Given the listing that follows, report all lines in which the string "those" occurs.

# Extracted data:
--- START ---
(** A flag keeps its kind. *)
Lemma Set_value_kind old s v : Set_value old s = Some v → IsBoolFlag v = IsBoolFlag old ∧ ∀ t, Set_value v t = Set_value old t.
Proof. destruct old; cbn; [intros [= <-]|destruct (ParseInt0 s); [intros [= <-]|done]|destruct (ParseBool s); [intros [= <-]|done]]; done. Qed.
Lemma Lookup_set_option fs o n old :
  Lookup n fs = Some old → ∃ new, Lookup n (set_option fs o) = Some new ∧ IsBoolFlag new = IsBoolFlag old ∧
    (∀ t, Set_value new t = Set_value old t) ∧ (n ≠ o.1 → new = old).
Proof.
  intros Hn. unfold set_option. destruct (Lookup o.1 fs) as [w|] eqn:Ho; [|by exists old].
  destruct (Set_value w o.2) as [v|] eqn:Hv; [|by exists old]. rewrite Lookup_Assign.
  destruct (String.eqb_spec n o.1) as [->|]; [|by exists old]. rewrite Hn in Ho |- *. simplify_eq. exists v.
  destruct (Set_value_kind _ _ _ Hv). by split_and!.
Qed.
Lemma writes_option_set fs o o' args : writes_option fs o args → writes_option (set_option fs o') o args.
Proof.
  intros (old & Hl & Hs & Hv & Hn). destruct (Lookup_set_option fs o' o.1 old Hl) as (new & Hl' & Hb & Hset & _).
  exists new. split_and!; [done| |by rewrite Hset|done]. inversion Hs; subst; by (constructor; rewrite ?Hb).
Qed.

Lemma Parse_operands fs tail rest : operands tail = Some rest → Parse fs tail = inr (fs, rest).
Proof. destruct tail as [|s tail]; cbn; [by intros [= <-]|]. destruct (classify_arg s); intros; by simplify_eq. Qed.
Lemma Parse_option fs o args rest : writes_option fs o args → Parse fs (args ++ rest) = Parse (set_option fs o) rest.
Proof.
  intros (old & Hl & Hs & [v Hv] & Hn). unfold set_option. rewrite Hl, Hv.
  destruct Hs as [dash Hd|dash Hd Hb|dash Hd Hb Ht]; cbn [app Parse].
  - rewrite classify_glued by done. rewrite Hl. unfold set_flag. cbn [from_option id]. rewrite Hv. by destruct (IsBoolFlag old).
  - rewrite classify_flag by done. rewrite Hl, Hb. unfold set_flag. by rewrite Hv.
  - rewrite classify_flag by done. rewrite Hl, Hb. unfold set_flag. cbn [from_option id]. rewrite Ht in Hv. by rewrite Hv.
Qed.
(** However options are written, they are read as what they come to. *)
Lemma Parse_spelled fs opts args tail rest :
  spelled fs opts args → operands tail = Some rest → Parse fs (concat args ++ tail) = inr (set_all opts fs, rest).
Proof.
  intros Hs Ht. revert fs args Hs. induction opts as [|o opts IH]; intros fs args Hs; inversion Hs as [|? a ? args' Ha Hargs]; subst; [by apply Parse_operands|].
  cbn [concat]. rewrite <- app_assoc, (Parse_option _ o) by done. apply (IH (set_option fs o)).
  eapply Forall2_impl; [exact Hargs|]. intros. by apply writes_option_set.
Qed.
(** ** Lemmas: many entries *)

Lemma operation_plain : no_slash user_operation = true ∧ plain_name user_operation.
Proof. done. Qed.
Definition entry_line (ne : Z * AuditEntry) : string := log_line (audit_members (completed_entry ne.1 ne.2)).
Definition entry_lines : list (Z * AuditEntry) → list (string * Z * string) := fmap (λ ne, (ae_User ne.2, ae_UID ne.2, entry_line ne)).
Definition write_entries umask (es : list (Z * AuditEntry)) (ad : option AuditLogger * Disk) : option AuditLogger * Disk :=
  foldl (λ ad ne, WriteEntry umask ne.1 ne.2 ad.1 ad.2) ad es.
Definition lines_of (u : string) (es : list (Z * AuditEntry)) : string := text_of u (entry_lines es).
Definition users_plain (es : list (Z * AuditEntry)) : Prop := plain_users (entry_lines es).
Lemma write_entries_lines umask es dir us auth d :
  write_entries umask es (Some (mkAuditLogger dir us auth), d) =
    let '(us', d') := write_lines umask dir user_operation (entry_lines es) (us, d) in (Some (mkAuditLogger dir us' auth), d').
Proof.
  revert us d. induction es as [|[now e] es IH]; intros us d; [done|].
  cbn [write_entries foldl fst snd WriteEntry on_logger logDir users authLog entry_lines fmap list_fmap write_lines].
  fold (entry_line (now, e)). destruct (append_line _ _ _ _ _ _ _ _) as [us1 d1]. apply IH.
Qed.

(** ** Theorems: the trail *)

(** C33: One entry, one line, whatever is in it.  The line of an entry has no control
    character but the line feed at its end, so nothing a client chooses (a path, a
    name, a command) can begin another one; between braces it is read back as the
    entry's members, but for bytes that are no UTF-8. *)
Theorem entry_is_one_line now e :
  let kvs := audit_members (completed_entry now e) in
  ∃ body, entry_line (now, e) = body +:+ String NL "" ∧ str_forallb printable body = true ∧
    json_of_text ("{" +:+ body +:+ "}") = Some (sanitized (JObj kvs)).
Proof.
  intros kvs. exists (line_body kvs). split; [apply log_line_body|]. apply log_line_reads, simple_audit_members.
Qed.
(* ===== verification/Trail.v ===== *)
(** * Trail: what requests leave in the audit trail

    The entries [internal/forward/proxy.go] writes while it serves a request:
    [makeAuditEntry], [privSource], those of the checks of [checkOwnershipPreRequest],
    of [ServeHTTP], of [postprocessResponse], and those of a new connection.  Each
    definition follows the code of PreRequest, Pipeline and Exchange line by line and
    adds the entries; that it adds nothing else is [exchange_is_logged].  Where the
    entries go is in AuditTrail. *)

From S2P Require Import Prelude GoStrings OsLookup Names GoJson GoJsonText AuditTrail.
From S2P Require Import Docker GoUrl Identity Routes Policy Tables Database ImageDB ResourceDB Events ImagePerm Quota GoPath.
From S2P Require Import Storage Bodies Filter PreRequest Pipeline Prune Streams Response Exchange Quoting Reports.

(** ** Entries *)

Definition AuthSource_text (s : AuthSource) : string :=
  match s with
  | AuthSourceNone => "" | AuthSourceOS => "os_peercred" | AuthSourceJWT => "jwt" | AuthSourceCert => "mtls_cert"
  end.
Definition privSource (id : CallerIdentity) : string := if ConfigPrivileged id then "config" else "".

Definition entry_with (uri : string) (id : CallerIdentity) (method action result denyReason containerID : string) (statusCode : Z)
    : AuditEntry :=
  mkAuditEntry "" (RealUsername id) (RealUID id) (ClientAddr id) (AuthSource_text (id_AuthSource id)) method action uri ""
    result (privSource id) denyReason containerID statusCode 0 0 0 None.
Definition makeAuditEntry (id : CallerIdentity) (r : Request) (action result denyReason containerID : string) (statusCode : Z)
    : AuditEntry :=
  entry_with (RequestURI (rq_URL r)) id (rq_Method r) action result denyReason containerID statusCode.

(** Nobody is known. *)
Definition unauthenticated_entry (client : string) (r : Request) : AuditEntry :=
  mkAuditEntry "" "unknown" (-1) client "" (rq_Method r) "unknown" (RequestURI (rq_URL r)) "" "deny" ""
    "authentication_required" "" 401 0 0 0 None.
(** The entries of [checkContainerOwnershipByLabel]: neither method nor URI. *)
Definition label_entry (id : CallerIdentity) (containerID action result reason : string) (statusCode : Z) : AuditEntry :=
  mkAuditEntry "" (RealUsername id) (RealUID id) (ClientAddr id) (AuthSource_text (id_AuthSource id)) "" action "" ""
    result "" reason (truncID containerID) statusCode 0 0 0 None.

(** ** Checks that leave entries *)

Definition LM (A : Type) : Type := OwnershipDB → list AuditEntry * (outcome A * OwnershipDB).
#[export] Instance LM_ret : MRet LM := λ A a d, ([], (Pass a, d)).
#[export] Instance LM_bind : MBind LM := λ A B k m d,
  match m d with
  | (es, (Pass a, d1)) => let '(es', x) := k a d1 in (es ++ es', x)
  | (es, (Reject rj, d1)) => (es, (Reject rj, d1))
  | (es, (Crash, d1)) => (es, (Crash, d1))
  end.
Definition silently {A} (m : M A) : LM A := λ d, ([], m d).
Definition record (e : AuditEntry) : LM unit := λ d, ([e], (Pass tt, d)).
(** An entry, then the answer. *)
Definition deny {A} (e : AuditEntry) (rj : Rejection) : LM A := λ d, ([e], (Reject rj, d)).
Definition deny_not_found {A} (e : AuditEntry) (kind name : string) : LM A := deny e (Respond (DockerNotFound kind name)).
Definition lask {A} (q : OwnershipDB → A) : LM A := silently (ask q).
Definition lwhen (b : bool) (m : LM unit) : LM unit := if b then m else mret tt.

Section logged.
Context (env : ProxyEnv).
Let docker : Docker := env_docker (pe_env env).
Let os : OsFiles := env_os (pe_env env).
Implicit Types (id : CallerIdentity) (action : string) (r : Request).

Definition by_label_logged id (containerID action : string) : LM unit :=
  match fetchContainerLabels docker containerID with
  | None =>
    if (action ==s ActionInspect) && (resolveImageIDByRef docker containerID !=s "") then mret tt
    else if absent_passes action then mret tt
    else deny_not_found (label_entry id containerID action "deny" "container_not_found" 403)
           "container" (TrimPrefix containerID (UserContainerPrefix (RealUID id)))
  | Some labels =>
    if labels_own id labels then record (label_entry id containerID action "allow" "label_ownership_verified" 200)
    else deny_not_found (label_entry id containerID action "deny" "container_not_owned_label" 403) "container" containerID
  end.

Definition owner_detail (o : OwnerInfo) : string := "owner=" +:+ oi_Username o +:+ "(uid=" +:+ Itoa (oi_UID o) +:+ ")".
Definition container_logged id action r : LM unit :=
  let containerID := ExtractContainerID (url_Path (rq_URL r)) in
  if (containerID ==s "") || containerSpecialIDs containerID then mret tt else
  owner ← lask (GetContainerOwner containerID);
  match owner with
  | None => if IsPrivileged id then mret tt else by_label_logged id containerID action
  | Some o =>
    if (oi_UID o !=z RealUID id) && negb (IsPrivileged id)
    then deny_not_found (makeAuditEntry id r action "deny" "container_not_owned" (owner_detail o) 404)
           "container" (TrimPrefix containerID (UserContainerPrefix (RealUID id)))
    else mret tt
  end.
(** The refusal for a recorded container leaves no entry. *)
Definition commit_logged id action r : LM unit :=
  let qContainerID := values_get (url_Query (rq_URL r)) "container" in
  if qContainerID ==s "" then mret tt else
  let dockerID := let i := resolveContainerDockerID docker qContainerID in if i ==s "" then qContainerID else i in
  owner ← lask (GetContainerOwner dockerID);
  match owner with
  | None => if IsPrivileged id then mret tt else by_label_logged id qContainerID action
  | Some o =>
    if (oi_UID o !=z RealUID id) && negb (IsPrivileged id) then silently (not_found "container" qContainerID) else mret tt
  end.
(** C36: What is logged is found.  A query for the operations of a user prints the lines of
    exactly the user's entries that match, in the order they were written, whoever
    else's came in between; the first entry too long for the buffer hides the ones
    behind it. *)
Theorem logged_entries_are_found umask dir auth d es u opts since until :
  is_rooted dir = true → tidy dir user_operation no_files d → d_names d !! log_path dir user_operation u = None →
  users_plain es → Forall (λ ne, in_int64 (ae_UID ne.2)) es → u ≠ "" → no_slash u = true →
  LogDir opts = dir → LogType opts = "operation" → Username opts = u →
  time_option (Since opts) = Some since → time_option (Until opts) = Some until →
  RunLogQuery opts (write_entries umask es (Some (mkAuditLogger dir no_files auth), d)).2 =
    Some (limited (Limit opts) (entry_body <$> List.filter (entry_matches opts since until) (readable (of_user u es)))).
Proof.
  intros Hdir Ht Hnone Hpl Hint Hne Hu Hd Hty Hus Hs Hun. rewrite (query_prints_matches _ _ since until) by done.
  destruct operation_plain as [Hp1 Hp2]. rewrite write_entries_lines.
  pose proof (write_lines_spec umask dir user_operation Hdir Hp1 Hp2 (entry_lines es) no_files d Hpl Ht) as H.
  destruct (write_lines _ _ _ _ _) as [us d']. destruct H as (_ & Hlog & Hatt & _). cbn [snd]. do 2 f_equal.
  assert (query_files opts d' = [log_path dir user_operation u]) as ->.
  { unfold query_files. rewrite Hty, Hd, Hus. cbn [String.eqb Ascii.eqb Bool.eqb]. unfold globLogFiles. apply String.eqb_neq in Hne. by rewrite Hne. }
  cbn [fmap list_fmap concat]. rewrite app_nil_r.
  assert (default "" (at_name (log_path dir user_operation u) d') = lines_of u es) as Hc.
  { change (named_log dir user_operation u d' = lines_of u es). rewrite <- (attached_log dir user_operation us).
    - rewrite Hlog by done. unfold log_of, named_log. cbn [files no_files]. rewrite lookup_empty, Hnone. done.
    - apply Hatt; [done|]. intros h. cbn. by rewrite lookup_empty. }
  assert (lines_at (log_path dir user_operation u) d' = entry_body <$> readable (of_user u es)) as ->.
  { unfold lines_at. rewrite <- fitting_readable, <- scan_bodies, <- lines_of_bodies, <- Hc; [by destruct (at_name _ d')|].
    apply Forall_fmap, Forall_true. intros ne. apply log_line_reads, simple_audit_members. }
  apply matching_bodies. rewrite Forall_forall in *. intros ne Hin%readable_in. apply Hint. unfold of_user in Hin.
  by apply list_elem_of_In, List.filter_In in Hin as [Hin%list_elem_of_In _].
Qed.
--- END ---
# Completed exercise:
    [makeAuditEntry], [privSource], those of the checks of [checkOwnershipPreRequest],
    of [ServeHTTP], of [postprocessResponse], and those of a new connection.  Each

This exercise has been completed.